▸ Task to carry out: Each line of the records containing "reason" is to be copied out and returned.

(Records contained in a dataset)
▶

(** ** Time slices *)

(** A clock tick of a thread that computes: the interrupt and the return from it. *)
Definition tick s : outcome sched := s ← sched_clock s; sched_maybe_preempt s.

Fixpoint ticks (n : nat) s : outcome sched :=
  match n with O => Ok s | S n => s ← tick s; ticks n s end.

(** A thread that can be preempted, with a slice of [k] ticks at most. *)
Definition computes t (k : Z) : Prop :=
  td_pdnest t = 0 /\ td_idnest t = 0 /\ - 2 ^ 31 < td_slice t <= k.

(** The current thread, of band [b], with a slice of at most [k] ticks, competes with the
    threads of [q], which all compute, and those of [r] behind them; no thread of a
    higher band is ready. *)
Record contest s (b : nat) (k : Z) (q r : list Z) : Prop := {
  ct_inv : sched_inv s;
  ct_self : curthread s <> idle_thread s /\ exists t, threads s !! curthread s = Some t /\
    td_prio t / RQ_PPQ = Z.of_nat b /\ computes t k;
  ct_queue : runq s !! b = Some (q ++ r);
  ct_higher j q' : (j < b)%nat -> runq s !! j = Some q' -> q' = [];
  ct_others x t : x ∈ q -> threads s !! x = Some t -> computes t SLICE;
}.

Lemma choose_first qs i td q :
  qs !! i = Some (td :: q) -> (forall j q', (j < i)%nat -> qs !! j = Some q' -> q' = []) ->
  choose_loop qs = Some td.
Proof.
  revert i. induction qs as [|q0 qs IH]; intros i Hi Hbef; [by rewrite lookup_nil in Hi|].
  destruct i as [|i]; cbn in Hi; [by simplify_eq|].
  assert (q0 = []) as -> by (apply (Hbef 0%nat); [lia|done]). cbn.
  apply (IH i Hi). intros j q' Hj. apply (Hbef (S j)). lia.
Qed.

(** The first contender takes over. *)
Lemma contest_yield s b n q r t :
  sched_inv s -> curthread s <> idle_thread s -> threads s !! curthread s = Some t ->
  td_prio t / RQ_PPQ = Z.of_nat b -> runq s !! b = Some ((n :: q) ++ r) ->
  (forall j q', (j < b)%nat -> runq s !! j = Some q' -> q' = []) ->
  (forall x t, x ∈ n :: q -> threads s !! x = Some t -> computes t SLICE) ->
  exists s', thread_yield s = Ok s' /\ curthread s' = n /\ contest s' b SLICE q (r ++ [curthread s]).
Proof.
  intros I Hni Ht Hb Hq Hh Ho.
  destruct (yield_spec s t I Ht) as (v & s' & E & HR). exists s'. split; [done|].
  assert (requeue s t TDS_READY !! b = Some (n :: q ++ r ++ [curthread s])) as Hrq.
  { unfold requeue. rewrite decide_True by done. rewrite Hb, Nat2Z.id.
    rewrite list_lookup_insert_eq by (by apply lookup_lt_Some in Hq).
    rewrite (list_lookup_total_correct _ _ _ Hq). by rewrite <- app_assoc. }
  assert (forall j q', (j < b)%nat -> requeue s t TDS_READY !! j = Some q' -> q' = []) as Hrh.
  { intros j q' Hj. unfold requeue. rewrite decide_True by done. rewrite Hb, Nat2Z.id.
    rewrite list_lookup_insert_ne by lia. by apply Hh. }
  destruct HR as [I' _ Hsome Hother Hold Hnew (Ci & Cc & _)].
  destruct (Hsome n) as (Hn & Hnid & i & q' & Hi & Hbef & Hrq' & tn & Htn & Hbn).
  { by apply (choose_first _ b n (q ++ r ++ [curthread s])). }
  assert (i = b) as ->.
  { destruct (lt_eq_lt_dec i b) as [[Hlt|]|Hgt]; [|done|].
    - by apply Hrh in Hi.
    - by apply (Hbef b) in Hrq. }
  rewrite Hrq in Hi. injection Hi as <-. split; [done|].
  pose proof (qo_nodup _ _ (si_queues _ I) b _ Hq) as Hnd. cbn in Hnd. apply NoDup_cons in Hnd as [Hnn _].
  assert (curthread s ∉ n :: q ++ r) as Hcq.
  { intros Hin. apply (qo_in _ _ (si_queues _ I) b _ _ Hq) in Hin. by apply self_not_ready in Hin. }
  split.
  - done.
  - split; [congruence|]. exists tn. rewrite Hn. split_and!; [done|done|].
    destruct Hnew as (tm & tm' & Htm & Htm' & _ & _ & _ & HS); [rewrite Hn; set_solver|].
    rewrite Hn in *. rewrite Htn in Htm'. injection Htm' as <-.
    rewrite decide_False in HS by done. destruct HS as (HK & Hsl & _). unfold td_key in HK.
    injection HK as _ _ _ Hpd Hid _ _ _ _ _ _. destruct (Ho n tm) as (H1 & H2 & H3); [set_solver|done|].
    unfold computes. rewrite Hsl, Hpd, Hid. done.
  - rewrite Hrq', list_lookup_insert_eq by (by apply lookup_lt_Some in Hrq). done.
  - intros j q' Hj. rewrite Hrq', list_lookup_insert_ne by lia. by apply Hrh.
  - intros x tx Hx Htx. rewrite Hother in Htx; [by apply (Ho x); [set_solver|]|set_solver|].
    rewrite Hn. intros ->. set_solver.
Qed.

◀
▶

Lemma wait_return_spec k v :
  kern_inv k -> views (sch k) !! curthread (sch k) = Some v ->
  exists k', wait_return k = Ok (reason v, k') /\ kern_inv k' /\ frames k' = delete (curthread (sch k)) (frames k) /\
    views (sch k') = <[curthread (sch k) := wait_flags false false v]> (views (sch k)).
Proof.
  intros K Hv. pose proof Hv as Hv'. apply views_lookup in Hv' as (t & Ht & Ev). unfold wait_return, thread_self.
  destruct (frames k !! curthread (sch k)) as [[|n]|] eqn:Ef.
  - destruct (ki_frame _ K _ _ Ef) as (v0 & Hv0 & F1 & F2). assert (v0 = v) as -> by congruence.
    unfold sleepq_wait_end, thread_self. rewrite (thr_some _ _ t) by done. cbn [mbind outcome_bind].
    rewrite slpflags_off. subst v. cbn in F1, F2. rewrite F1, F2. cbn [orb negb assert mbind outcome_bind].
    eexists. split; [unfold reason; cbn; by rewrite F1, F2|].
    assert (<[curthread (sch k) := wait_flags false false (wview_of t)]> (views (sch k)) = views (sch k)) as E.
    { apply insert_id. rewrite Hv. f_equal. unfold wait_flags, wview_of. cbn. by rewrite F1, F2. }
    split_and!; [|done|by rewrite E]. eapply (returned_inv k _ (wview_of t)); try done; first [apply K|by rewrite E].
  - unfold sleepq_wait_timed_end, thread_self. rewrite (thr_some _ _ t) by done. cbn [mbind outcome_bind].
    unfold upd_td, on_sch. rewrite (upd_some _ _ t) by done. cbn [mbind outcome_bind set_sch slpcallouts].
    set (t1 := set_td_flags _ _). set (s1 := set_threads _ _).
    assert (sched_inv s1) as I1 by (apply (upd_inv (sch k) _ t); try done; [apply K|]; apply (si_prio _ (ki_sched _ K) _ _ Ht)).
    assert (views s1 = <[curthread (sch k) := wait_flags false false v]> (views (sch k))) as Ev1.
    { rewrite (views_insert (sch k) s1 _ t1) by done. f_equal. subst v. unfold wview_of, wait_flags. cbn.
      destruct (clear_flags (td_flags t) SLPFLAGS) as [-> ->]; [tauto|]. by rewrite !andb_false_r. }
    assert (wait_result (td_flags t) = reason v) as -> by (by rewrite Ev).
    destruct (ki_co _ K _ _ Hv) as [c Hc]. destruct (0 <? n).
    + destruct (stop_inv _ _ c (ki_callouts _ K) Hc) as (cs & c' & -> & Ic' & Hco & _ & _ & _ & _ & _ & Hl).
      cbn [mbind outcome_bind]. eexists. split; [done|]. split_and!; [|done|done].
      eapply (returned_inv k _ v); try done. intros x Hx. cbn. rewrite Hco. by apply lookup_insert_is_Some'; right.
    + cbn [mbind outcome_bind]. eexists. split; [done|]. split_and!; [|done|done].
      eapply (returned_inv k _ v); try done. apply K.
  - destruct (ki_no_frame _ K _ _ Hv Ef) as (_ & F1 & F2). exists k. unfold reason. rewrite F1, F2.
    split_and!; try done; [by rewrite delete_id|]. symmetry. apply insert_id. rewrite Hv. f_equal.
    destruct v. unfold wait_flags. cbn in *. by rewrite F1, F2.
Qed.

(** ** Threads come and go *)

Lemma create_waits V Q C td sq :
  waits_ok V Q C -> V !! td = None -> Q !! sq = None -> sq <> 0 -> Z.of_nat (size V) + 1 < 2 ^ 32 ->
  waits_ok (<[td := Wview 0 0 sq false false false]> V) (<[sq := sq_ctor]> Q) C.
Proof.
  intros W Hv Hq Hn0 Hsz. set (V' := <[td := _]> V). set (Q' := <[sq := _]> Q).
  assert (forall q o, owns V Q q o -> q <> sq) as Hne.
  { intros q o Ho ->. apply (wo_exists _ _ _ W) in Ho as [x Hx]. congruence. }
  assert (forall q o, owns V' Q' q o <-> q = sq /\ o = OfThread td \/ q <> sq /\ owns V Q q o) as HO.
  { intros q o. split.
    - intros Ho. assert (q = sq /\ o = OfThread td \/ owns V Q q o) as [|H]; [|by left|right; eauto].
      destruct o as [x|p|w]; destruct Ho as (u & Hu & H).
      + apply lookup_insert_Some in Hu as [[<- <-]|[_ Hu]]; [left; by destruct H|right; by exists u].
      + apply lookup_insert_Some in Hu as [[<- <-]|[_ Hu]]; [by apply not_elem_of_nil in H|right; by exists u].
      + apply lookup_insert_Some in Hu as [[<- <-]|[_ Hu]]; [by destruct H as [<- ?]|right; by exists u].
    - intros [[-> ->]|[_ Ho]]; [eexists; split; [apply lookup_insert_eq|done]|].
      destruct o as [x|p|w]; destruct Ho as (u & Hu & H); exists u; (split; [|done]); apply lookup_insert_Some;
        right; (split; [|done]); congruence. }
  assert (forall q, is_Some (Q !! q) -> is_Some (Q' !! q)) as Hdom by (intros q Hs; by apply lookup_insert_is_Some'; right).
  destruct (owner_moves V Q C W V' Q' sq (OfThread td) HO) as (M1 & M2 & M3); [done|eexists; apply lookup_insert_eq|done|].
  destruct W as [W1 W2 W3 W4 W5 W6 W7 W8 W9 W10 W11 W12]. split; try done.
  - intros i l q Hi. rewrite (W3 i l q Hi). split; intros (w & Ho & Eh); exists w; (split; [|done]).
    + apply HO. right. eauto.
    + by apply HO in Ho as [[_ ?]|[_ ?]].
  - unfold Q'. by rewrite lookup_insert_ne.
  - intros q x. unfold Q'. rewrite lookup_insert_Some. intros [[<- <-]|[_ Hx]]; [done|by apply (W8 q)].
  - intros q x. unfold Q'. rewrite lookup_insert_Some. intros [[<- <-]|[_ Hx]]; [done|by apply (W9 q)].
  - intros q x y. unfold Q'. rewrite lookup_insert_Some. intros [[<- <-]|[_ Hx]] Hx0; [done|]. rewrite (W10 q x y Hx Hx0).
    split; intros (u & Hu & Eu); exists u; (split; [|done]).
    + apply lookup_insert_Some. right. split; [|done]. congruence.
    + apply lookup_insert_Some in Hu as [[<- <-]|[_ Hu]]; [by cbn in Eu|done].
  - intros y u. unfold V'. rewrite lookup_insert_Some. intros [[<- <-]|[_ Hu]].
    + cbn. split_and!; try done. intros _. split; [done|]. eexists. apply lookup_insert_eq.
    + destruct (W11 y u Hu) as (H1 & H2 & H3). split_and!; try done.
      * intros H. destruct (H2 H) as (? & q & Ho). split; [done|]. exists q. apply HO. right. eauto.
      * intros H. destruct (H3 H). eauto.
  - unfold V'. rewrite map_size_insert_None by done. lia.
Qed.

◀
▶

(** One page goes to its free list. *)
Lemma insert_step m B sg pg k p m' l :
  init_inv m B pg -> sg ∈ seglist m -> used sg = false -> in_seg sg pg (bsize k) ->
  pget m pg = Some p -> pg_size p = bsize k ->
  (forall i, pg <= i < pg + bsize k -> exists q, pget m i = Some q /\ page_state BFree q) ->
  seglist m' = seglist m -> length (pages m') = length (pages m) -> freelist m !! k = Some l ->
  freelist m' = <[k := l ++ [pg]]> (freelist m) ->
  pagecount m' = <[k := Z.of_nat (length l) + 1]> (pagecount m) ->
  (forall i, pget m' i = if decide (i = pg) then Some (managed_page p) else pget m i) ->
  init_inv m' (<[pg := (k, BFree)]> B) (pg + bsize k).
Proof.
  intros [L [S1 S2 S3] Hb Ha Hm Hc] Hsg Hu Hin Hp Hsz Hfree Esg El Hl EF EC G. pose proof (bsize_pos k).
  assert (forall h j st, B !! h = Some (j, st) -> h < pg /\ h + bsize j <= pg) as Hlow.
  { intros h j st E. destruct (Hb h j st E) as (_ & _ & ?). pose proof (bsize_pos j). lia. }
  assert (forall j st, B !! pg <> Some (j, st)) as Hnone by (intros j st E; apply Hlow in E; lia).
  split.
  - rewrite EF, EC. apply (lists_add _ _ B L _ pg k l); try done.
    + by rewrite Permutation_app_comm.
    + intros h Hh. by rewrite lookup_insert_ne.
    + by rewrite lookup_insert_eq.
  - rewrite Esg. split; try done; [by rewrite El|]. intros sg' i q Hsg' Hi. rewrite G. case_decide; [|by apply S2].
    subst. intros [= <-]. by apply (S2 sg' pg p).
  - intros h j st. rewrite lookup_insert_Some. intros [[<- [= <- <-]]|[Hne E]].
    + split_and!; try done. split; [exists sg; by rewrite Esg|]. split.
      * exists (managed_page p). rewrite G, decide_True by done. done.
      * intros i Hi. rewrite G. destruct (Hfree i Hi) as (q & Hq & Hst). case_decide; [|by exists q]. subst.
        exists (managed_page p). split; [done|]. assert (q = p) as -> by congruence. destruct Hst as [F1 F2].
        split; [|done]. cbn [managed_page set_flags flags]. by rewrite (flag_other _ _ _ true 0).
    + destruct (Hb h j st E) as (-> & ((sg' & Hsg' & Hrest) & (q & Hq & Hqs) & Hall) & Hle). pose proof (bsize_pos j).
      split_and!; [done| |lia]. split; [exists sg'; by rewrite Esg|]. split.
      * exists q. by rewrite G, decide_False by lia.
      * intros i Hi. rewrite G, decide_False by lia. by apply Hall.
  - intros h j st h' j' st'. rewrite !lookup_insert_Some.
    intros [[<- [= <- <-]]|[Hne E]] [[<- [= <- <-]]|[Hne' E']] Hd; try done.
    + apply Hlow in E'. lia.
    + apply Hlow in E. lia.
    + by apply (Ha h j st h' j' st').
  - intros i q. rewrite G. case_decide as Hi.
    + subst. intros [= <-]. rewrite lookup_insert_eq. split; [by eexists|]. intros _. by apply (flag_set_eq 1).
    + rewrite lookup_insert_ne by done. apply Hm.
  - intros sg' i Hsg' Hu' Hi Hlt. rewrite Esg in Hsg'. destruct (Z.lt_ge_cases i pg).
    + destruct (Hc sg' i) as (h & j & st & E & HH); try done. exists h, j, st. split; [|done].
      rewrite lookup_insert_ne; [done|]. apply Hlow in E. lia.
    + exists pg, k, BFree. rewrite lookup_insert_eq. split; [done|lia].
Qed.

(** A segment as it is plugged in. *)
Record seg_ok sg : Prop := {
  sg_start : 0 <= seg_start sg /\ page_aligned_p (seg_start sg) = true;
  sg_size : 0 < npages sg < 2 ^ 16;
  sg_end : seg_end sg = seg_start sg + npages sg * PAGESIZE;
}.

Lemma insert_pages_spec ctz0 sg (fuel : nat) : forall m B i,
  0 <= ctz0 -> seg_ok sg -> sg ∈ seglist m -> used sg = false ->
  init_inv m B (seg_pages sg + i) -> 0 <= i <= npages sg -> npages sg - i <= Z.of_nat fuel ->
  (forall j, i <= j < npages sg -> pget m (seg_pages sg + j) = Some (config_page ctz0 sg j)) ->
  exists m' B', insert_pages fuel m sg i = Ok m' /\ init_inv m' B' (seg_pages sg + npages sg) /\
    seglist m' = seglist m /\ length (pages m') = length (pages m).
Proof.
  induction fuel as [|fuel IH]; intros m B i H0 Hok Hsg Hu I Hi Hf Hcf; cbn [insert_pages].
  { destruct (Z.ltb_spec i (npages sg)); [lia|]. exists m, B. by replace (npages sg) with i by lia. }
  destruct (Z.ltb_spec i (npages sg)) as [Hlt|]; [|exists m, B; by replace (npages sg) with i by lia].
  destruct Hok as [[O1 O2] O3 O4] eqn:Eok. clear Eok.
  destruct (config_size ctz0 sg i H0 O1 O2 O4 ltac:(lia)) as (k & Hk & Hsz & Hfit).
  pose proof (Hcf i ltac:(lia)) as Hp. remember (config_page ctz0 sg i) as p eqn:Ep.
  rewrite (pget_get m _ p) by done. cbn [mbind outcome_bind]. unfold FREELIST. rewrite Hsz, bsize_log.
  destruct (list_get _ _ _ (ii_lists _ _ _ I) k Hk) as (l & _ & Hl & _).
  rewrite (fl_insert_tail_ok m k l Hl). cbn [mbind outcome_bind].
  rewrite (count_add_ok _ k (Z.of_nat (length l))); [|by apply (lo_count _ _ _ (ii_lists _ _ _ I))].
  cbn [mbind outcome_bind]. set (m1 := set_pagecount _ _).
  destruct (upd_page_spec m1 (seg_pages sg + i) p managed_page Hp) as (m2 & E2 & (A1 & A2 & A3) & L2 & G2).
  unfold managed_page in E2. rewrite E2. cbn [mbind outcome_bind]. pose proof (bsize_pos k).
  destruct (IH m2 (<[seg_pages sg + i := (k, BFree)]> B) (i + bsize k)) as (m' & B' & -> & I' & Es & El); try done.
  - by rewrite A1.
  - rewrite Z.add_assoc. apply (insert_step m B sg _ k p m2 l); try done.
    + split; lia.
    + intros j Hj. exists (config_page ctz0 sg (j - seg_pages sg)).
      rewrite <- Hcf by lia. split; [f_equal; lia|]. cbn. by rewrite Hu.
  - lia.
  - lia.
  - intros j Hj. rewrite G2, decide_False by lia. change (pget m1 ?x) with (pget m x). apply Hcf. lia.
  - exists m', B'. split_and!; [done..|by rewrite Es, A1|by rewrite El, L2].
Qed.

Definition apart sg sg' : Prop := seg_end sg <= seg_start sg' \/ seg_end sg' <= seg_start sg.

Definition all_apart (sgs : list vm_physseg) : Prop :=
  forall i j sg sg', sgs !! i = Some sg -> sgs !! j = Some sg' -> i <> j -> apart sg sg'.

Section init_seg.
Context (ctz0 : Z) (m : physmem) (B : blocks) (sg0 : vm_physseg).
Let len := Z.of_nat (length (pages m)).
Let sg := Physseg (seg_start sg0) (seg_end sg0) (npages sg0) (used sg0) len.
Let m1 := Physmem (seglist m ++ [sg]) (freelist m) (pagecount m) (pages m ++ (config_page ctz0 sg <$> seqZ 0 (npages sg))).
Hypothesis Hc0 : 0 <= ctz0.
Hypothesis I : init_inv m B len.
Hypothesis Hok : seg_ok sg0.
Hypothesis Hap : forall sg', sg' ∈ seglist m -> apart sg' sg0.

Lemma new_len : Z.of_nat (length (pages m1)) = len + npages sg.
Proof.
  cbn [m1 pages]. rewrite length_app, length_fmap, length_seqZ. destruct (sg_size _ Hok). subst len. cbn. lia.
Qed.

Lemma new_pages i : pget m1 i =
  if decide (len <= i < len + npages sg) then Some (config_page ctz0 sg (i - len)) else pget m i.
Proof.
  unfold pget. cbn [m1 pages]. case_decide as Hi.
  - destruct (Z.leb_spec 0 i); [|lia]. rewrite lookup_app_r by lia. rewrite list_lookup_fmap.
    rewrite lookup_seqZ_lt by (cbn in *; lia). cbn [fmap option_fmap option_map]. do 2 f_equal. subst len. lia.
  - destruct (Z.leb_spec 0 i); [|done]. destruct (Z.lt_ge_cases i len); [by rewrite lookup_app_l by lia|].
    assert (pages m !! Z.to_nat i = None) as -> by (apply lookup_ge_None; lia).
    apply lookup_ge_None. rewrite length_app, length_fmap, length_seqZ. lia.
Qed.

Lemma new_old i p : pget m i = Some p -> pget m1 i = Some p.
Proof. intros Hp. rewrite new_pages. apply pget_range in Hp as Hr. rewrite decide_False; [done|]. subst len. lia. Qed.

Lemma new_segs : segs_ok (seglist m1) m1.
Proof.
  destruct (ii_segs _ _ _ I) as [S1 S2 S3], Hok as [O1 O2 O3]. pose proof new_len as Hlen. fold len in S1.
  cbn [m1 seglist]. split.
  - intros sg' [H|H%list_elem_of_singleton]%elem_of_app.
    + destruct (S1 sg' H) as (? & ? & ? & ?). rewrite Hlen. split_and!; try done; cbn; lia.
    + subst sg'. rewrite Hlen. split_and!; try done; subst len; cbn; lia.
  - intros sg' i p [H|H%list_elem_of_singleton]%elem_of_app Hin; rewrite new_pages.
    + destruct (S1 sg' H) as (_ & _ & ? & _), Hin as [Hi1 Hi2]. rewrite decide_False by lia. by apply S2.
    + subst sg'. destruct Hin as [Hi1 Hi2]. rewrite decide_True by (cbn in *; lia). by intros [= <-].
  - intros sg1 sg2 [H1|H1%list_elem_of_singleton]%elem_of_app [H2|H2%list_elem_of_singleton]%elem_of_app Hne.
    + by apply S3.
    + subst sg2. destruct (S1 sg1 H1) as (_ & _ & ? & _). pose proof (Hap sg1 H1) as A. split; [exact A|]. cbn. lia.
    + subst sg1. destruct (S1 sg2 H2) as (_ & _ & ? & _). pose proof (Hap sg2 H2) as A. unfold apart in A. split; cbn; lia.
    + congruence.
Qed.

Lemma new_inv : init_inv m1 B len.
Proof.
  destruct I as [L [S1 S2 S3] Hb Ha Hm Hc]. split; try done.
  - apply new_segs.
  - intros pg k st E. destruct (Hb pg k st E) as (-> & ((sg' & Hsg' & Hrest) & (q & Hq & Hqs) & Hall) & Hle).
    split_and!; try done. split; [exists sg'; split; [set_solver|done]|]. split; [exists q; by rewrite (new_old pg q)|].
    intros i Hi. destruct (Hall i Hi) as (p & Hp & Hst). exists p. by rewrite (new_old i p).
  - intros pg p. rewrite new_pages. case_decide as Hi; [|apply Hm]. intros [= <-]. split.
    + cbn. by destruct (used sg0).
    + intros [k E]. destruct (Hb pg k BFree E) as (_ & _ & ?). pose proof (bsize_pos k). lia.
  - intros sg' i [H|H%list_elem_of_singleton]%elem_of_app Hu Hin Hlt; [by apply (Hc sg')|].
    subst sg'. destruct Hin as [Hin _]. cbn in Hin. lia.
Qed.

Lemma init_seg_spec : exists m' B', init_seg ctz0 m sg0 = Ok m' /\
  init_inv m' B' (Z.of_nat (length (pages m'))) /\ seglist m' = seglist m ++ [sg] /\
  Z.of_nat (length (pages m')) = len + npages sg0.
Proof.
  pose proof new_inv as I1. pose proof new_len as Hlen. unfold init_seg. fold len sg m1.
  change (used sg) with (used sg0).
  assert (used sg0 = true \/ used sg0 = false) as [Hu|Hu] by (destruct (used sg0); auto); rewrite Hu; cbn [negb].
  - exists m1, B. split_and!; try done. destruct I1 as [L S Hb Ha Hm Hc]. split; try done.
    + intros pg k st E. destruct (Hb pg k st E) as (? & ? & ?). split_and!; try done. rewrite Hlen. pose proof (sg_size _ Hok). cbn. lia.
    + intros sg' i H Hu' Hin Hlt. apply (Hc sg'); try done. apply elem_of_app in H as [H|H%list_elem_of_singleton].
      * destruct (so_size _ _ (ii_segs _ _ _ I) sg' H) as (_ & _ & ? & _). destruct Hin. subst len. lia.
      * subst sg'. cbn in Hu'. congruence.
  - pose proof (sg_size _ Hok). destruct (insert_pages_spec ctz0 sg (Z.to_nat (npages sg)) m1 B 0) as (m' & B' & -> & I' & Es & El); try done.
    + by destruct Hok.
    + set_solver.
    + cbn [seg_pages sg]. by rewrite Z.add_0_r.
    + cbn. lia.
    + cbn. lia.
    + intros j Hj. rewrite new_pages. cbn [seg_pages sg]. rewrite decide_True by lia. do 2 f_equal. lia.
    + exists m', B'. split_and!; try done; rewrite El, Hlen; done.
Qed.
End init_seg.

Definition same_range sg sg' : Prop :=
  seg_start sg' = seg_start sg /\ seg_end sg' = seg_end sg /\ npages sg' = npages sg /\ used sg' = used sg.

◀

▸ Solution:
  exists k', wait_return k = Ok (reason v, k') /\ kern_inv k' /\ frames k' = delete (curthread (sch k)) (frames k) /\
    eexists. split; [unfold reason; cbn; by rewrite F1, F2|].
    assert (wait_result (td_flags t) = reason v) as -> by (by rewrite Ev).
  - destruct (ki_no_frame _ K _ _ Hv Ef) as (_ & F1 & F2). exists k. unfold reason. rewrite F1, F2.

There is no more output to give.